I have an idea of what strings and substrings are from java, but can't figure out the syntax in C.
Here's a question from the book that I thought might be easy, but I can't get it.
Write and test a function hydroxide that returns a 1 for true if its string argument ends in the substring OH.
It recommends testing the function with KOH and NaCl.
Also, how would I remove and add letters at the end of the string?
Like, if for some reason I wanted to change NaCl to NaOH?
Any help and explanations would be really appreciated.
ETA:
I guess what I'm most confused on is how to make the program look at the last two letters in the string and compared them to OH.
I'm also not sure how to pass strings to functions.
String is a sequence of characters that ends with special null-terminated character '\0'. If there is no \0, functions that work with string won't stop until the \0 symbol is found. This character may happen in any place after the end of pseudo string (I mean a string without \0) and only then stop.
The following example shows the necessity of this null-terminated character:
#include <stdio.h>
#include <stdlib.h>
#include <string.h>
int main()
{
char string[] = "Hello!";
printf("original string:\n%s\n\n", string);
memset(string, '-', 5);
printf("memset doesn't affect the last two symbols: '!' and '\\0':\n%s", string);
memset(string, '-', 6);
printf("\n\nmemset doesn't affect the last symbol: '\\0':\n%s\n\n", string);
memset(string, '-', 7);
printf("memset affects all symbols including null-terminated one:\n%s", string);
return 0;
}
/* OUTPUT:
original string:
Hello!
memset doesn't affect the last two characters: '!' and '\0':
-----!
memset doesn't affect the last character: '\0':
------
memset affects all characters including null-terminated one:
-------#↓#
*/
Substring is a char sequence that is in a string. It may be less or equal to the string.
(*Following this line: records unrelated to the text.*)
(** Within half the sequence space and below the cap, [Add] is set insertion. *)
Lemma AckTracker_Add_exact rs seq m :
  tracker_wf rs → is_uint 32 seq →
  (∀ x, covers rs x → x - seq ≤ 2 ^ 31) →
  (m = 0 ∨ S (length rs) ≤ m)%nat →
  ∀ x, covers (AckTracker_Add rs seq m) x ↔ x = seq ∨ covers rs x.
Proof.
  intros Hwf Hseq Hhalf Hm.
  assert (wrap_reset rs seq = rs) as Hw.
  { unfold wrap_reset. destruct rs as [|f rs]; [done|].
    destruct (seq <? ar_start f) eqn:E; [|by rewrite andb_false_r].
    destruct Hwf as (?&?&?&?).
    assert (ar_start f - seq ≤ 2 ^ 31).
    { apply Hhalf. apply covers_cons. left. unfold range_covers. lia. }
    rewrite wrap_sub_ge by (unfold is_uint in *; lia).
    destruct (2147483648 <? ar_start f - seq) eqn:E2; [lia|done]. }
  unfold AckTracker_Add. rewrite Hw.
  pose proof (length_merge_seq rs seq).
  destruct (merge_seq_spec 0 rs seq) as [_ Hm2]; [unfold is_uint in *; lia..|done|].
  case_decide; [rewrite trim_oldest_fits by lia|]; done.
Qed.

(** C1: the tracker never acknowledges a frame the receiver has not seen: after any
    sequence of [Add] calls, with any caps and through any wrap reset, every number its
    ranges cover is the argument of one of the calls. *)
Theorem ack_tracker_sound calls x :
  calls_ok calls → covers (ack_receive calls) x → x ∈ calls.*1.
Proof. intros Hok. by apply ack_receive_spec. Qed.

Lemma ack_tracker_sound_witness :
  covers (ack_receive [(7, 2%nat); (3, 2%nat); (8, 2%nat); (5, 2%nat)]) 8 ∧
  8 ∈ [(7, 2%nat); (3, 2%nat); (8, 2%nat); (5, 2%nat)].*1.
Proof.
  split; [decide_true|]. apply (ack_tracker_sound _ 8); unfold calls_ok; decide_true.
Defined.

(** The tracker state is well formed (ascending, disjoint, non-adjacent 32-bit ranges)
    and never holds more ranges than the cap of the last call, whatever the peer sends. *)
Theorem ack_tracker_bounded calls seq m :
  calls_ok (calls ++ [(seq, m)]) →
  tracker_wf (ack_receive (calls ++ [(seq, m)])) ∧
  ((0 < m)%nat → (length (ack_receive (calls ++ [(seq, m)])) ≤ m)%nat).
Proof.
  intros Hok. split; [by apply ack_receive_spec|].
  rewrite ack_receive_snoc. apply length_AckTracker_Add.
Qed.

Lemma ack_tracker_bounded_witness :
  (length (ack_receive ([(1%Z, 2); (5%Z, 2)] ++ [(9%Z, 2)])) ≤ 2)%nat.
Proof.
  apply (ack_tracker_bounded [(1, 2%nat); (5, 2%nat)] 9 2); [|lia].
  unfold calls_ok. decide_true.
Defined.

(** As long as the received numbers span at most half of the 32-bit space and there are
    no more calls than the cap, the tracker holds exactly the set of received numbers. *)
Theorem ack_tracker_exact (seqs : list Z) (m : nat) :
  Forall (is_uint 32) seqs →
  (∀ a b, a ∈ seqs → b ∈ seqs → a - b ≤ 2 ^ 31) →
  (m = 0 ∨ length seqs ≤ m)%nat →
  ∀ x, covers (ack_receive ((λ s, (s, m)) <$> seqs)) x ↔ x ∈ seqs.
Proof.
  intros Hu Hhalf Hm.
  induction seqs as [|s seqs IH] using rev_ind.
  { intros x. rewrite covers_nil. split; [done|]. apply not_elem_of_nil. }
  apply Forall_app in Hu as [Hu Hs]. rewrite Forall_singleton in Hs.
  rewrite length_app in Hm. simpl in Hm.
  pose proof (length_ack_receive seqs m) as Hl.
  assert (∀ x, covers (ack_receive ((λ s, (s, m)) <$> seqs)) x ↔ x ∈ seqs) as IH'.
  { apply IH; [done| |lia]. intros a b Ha Hb. apply Hhalf; rewrite elem_of_app; auto. }
  intros x. rewrite fmap_app. simpl. rewrite ack_receive_snoc, AckTracker_Add_exact.
  - rewrite IH', elem_of_app, list_elem_of_singleton. tauto.
  - apply ack_receive_spec. unfold calls_ok. rewrite Forall_fmap. done.
  - done.
  - intros y Hy. apply Hhalf; rewrite elem_of_app; [left; by apply IH'|right]. by apply list_elem_of_singleton.
  - lia.
Qed.

Lemma ack_tracker_exact_witness :
  covers (ack_receive ((λ s, (s, 4%nat)) <$> [4; 9; 5])) 9 ↔ 9 ∈ [4; 9; 5].
Proof.
  apply (ack_tracker_exact [4; 9; 5] 4).
  - decide_true.
  - intros a b Ha Hb. rewrite !elem_of_cons, elem_of_nil in Ha, Hb. lia.
  - right. simpl. lia.
Defined.

(** ** The ACK frame codec *)

#[global] Instance ack_range_record_laws : SizedRecordLaws MuxAckRange.
Proof.
  split; cbn [sr_size sr_wf sr_write sr_read ack_range_record].
  - intros a _. by rewrite length_app, !length_be_bytes.
  - intros a _. apply Forall_app; split; apply bytes_ok_be_bytes.
  - intros [a b] r [??]. cbn [ar_start ar_end] in *. by destruct (pair32_read_write a b r) as [-> ->].
  - intros p Hp Hl. split; apply get32_range; try apply bytes_ok_drop; rewrite ?length_drop; lia || done.
  - intros p Hp Hl. by apply pair32_write_read.
Qed.

Definition ack_range_valid (largest : Z) (r : MuxAckRange) : Prop :=
  0 ≤ ar_start r ∧ ar_start r ≤ ar_end r ∧ ar_end r ≤ largest.

Definition ack_block_valid (b : MuxAckBlock) : Prop :=
  is_uint 32 (ab_connection_id b) ∧ is_uint 32 (ab_largest b) ∧
  ab_ranges b ≠ [] ∧ Forall (ack_range_valid (ab_largest b)) (ab_ranges b).

(** What an encoder capped at [m] ranges per block sends of a block: its newest [m] ranges. *)
Definition newest_ranges (m : nat) (b : MuxAckBlock) : MuxAckBlock :=
  mkAckBlock (ab_connection_id b) (ab_largest b)
    (drop (length (ab_ranges b) - m) (ab_ranges b)).

Lemma ack_range_valid_wf largest r :
  is_uint 32 largest → ack_range_valid largest r → sr_wf r.
Proof. unfold ack_range_valid. simpl. unfold is_uint. lia. Qed.

Lemma Forall_ack_range_wf largest rs :
  is_uint 32 largest → Forall (ack_range_valid largest) rs → Forall sr_wf rs.
Proof. intros Hl H. eapply Forall_impl; [exact H|]. intros r. by apply ack_range_valid_wf. Qed.

Lemma decode_ack_ranges_write largest rs rest :
  is_uint 32 largest → Forall (ack_range_valid largest) rs →
  decode_ack_ranges (length rs) largest (write_many rs ++ rest) = Some (rs, rest).
Proof.
  intros Hl. induction 1 as [|r rs Hr Hrs IH]; [done|].
  pose proof (ack_range_valid_wf _ _ Hl Hr) as Hwf.
  cbn [length decode_ack_ranges write_many]. rewrite <- (assoc_L (++)), sr_read_write by done.
  change 8%nat with (sr_size (A := MuxAckRange)).
  rewrite drop_app_length' by (by rewrite sr_write_length).
  destruct Hr as (?&?&?). destruct (_ || _) eqn:E; [lia|]. by rewrite IH.
Qed.

Lemma ack_range_count_min m b : ack_range_count m b = Nat.min (length (ab_ranges b)) m.
Proof. unfold ack_range_count. case_decide; lia. Qed.

Lemma ab_ranges_newest m b :
  ab_ranges (newest_ranges m b) =
  drop (length (ab_ranges b) - ack_range_count m b) (ab_ranges b).
Proof. simpl. rewrite ack_range_count_min. f_equal. lia. Qed.

Lemma length_ranges_newest m b : length (ab_ranges (newest_ranges m b)) = ack_range_count m b.
Proof. simpl. rewrite length_drop, ack_range_count_min. lia. Qed.

Lemma length_encode_ack_block m b :
  ack_block_valid b → length (encode_ack_block m b) = (9 + ack_range_count m b * 8)%nat.
Proof.
  intros (_&Hl&_&Hrs). unfold encode_ack_block.
  rewrite !length_app, !length_be_bytes, <- ab_ranges_newest.
  rewrite length_write_many, length_ranges_newest; [simpl; lia|].
  eapply Forall_ack_range_wf; [exact Hl|]. simpl. by apply Forall_drop.
Qed.

Lemma decode_ack_blocks_encode m max_ranges blocks rest :
  (0 < m ≤ 255)%nat → (m ≤ max_ranges)%nat → Forall ack_block_valid blocks →
  decode_ack_blocks (length blocks) max_ranges
    (mjoin (encode_ack_block m <$> blocks) ++ rest) =
  Some (newest_ranges m <$> blocks, rest).
Proof.
  intros Hm Hmax. induction 1 as [|b bs Hb Hbs IH]; [done|].
  pose proof (length_encode_ack_block m b Hb) as Hlen.
  destruct Hb as (Hcid&Hlarge&Hne&Hrs).
  rewrite !fmap_cons, mjoin_cons. cbn [length decode_ack_blocks].
  rewrite <- (assoc_L (++)).
  destruct (decide (length _ < 9)%nat) as [Hlt|_]; [rewrite length_app in Hlt; lia|].
  set (tail := mjoin (encode_ack_block m <$> bs) ++ rest).
  assert (encode_ack_block m b ++ tail =
    be_bytes 4 (ab_connection_id b) ++ be_bytes 4 (ab_largest b) ++
    wrap 8 (Z.of_nat (ack_range_count m b)) ::
    write_many (ab_ranges (newest_ranges m b)) ++ tail) as ->.
  { rewrite ab_ranges_newest. unfold encode_ack_block. by rewrite <- !(assoc_L (++)). }
  assert (0 < ack_range_count m b ≤ m)%nat as Hrc.
  { rewrite ack_range_count_min. destruct (ab_ranges b); [done|]. cbn [length]. lia. }
  rewrite get32_be_bytes by done.
  rewrite (drop_app_length' (be_bytes 4 (ab_connection_id b)) _ 4) by done.
  rewrite get32_be_bytes by done.
  assert (byte_at (be_bytes 4 (ab_connection_id b) ++ be_bytes 4 (ab_largest b) ++
    wrap 8 (Z.of_nat (ack_range_count m b)) ::
    write_many (ab_ranges (newest_ranges m b)) ++ tail) 8 = Z.of_nat (ack_range_count m b)) as ->.
  { unfold byte_at. cbn. apply wrap_small. uint_lia. }
  rewrite Nat2Z.id.
  replace (drop 9 _) with (write_many (ab_ranges (newest_ranges m b)) ++ tail) by done.
  assert (is_uint 32 (ab_largest b)) by done.
  assert (Forall (ack_range_valid (ab_largest b)) (ab_ranges (newest_ranges m b))) by
    (simpl; by apply Forall_drop).
  destruct (decide _) as [Hbad|_].
  { rewrite length_app, length_write_many in Hbad by (by eapply Forall_ack_range_wf).
    rewrite length_ranges_newest in Hbad. simpl in Hbad. lia. }
  rewrite <- length_ranges_newest, decode_ack_ranges_write by done.
  cbn [mbind option_bind].
  unfold tail. by rewrite IH.
Qed.

Lemma ack_frame_need_length m bs :
  Forall ack_block_valid bs →
  ack_frame_need m bs = S (length (mjoin (encode_ack_block m <$> bs))).
Proof.
  induction 1 as [|b bs Hb _ IH]; [done|].
  rewrite fmap_cons, mjoin_cons, length_app, length_encode_ack_block by done.
  cbn [ack_frame_need]. lia.
Qed.

Lemma decode_ack_ranges_inv n largest p rs rest :
  bytes_ok p → (n * 8 ≤ length p)%nat →
  decode_ack_ranges n largest p = Some (rs, rest) →
  length rs = n ∧ Forall (ack_range_valid largest) rs ∧ p = write_many rs ++ rest.
Proof.
  revert p rs. induction n as [|n IH]; intros p rs Hp Hl H; simplify_eq/=; [done|].
  destruct (_ || _) eqn:E; [done|].
  destruct (decode_ack_ranges n largest (drop 8 p)) as [[rs' rest']|] eqn:Ed; simplify_eq/=.
  apply IH in Ed as (<-&Hrs&Heq); [|by apply bytes_ok_drop|rewrite length_drop; lia].
  assert (sr_wf (sr_read p : MuxAckRange)) as Hwf by (apply sr_read_wf; simpl; [done|lia]).
  split_and!; [done| |].
  - constructor; [|done]. simpl in *. unfold ack_range_valid, is_uint in *. simpl in *. lia.
  - change (p = (sr_write (sr_read p : MuxAckRange) ++ write_many rs') ++ rest).
    rewrite sr_write_read by (simpl; done || lia).
    by rewrite <- (assoc_L (++)), <- Heq, take_drop.
Qed.

(** The decoder's caps: every range of every block it returns is within them. *)
Definition ack_block_within (max_ranges : nat) (b : MuxAckBlock) : Prop :=
  ack_block_valid b ∧ (length (ab_ranges b) ≤ max_ranges `min` 255)%nat.

Lemma encode_ack_block_exact m b :
  (length (ab_ranges b) ≤ m `min` 255)%nat →
  encode_ack_block m b =
  be_bytes 4 (ab_connection_id b) ++ be_bytes 4 (ab_largest b) ++
  [Z.of_nat (length (ab_ranges b))] ++ write_many (ab_ranges b).
Proof.
  intros. unfold encode_ack_block. rewrite ack_range_count_min.
  rewrite Nat.min_l by lia. rewrite Nat.sub_diag, drop_0.
  by rewrite wrap_small by uint_lia.
Qed.

Lemma decode_ack_blocks_inv n max_ranges p bs rest :
  bytes_ok p → decode_ack_blocks n max_ranges p = Some (bs, rest) →
  length bs = n ∧ Forall (ack_block_within max_ranges) bs ∧
  p = mjoin (encode_ack_block max_ranges <$> bs) ++ rest.
Proof.
  revert p bs. induction n as [|n IH]; intros p bs Hp H; simplify_eq/=; [done|].
  case_decide; [done|]. case_decide as Hrc; [done|].
  set (rc := Z.to_nat (byte_at p 8)) in *. set (p1 := drop 9 p) in *.
  apply bind_Some in H as ([rs p2]&Er&H).
  apply bind_Some in H as ([bs' rest']&Eb&H). injection H as <- ->.
  pose proof (byte_at_range p 8 Hp) as Hb8.
  assert (bytes_ok p1) by by apply bytes_ok_drop.
  apply decode_ack_ranges_inv in Er as (Hlen&Hrs&Hp1); [|done|lia].
  assert (bytes_ok p2) by (eapply Forall_app; rewrite <- Hp1; done).
  apply IH in Eb as (<-&Hbs&Hp2); [|done].
  assert (ack_block_within max_ranges (mkAckBlock (get32 p) (get32 (drop 4 p)) rs)) as Hw.
  { split; [split_and!|]; simpl.
    - apply get32_range; [done|lia].
    - apply get32_range; [by apply bytes_ok_drop|rewrite length_drop; lia].
    - intros ->. simpl in Hlen. lia.
    - done.
    - unfold is_uint in Hb8. change (2 ^ 8) with 256 in Hb8. lia. }
  split; [done|]. split; [by constructor|].
  rewrite fmap_cons, mjoin_cons, encode_ack_block_exact by apply Hw. cbn [ab_connection_id ab_largest ab_ranges].
  rewrite Hlen. unfold rc. rewrite Z2Nat.id by (unfold is_uint in Hb8; lia).
  rewrite !be_bytes_get32 by (try apply bytes_ok_drop; rewrite ?length_drop; done || lia).
  rewrite <- !(assoc_L (++)), <- Hp2, <- Hp1. unfold p1.
  rewrite (assoc_L (++) (take 4 p)), take_take_drop.
  rewrite <- (take_drop 8 p) at 1. f_equal. simpl.
  rewrite <- (take_drop 1 (drop 8 p)), drop_drop. simpl. f_equal.
  destruct p as [|? [|? [|? [|? [|? [|? [|? [|? [|? p]]]]]]]]]; simpl in *; try lia. done.
Qed.

Lemma ack_frame_send blocks cap m max_blocks max_ranges :
  Forall ack_block_valid blocks →
  (0 < length blocks ≤ 255)%nat → (length blocks ≤ max_blocks)%nat →
  (0 < m ≤ 255)%nat → (m ≤ max_ranges)%nat → (ack_frame_need m blocks ≤ cap)%nat →
  ∃ p, EncodeMuxAckFrame blocks cap m = Some p ∧
       DecodeMuxAckFrame p max_blocks max_ranges = Some (newest_ranges m <$> blocks).
Proof.
  intros Hv Hn Hmb Hm Hmr Hcap. unfold EncodeMuxAckFrame.
  rewrite !decide_False by lia. eexists. split; [done|]. unfold DecodeMuxAckFrame.
  rewrite wrap_small by uint_lia. rewrite Nat2Z.id.
  rewrite decide_False by lia.
  rewrite <- (app_nil_r (mjoin _)), decode_ack_blocks_encode by done. done.
Qed.

(** ** What an acknowledgement block promises

    The interface between the receiving side, which builds blocks, the wire, which carries
    them, and the sender's buffer, which releases what they cover. *)
Class AckReports (received : Z → Prop) (b : MuxAckBlock) : Prop := {
  reports_valid : ack_block_valid b;
  reports_sound x : covers (ab_ranges b) x → received x
}.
Suppose, "NaOH" is a string. Then substring may be: "N", "a", "O", "H", "Na", "aO", "OH", "NaO", "aOH", "NaOH". To find whether substring is in the string or not you can use strstr function. It's prototype is char * strstr ( char * str1, const char * str2 );.
This code shows this function's results:
#include <stdio.h>
#include <stdlib.h>
#include <string.h>
int main()
{
char *ptrCh = NULL;
ptrCh = strstr("hello", "h");
printf("ptrCh: %p\n", ptrCh);
printf("%s\n\n", ptrCh);
ptrCh = strstr("hello", "z");
printf("ptrCh: %p\n", ptrCh);
printf("%s\n\n", ptrCh);
return 0;
}
/* OUTPUT:
ptrCh: 00403024
hello
ptrCh: 00000000
(null)
*/
As for the first printf, it prints characters beginning from the position of 'h' and when it reaches null-terminated character, which is next after 'o', it stops, exactly as in previous program.
To make your program more interactive, you can declare array and then a pointer to it. Array size must be enough to store the longest formula. Suppose, 100 will be enough:
#include <stdio.h>
#include <stdlib.h>
#include <string.h>
int main()
{
char buf[100] = {0};
char *ptr = &buf[0];
scanf("%s", ptr);
// printf() gets a pointer as argument
printf("%s\n", ptr);
// printf() gets also a pointer as argument.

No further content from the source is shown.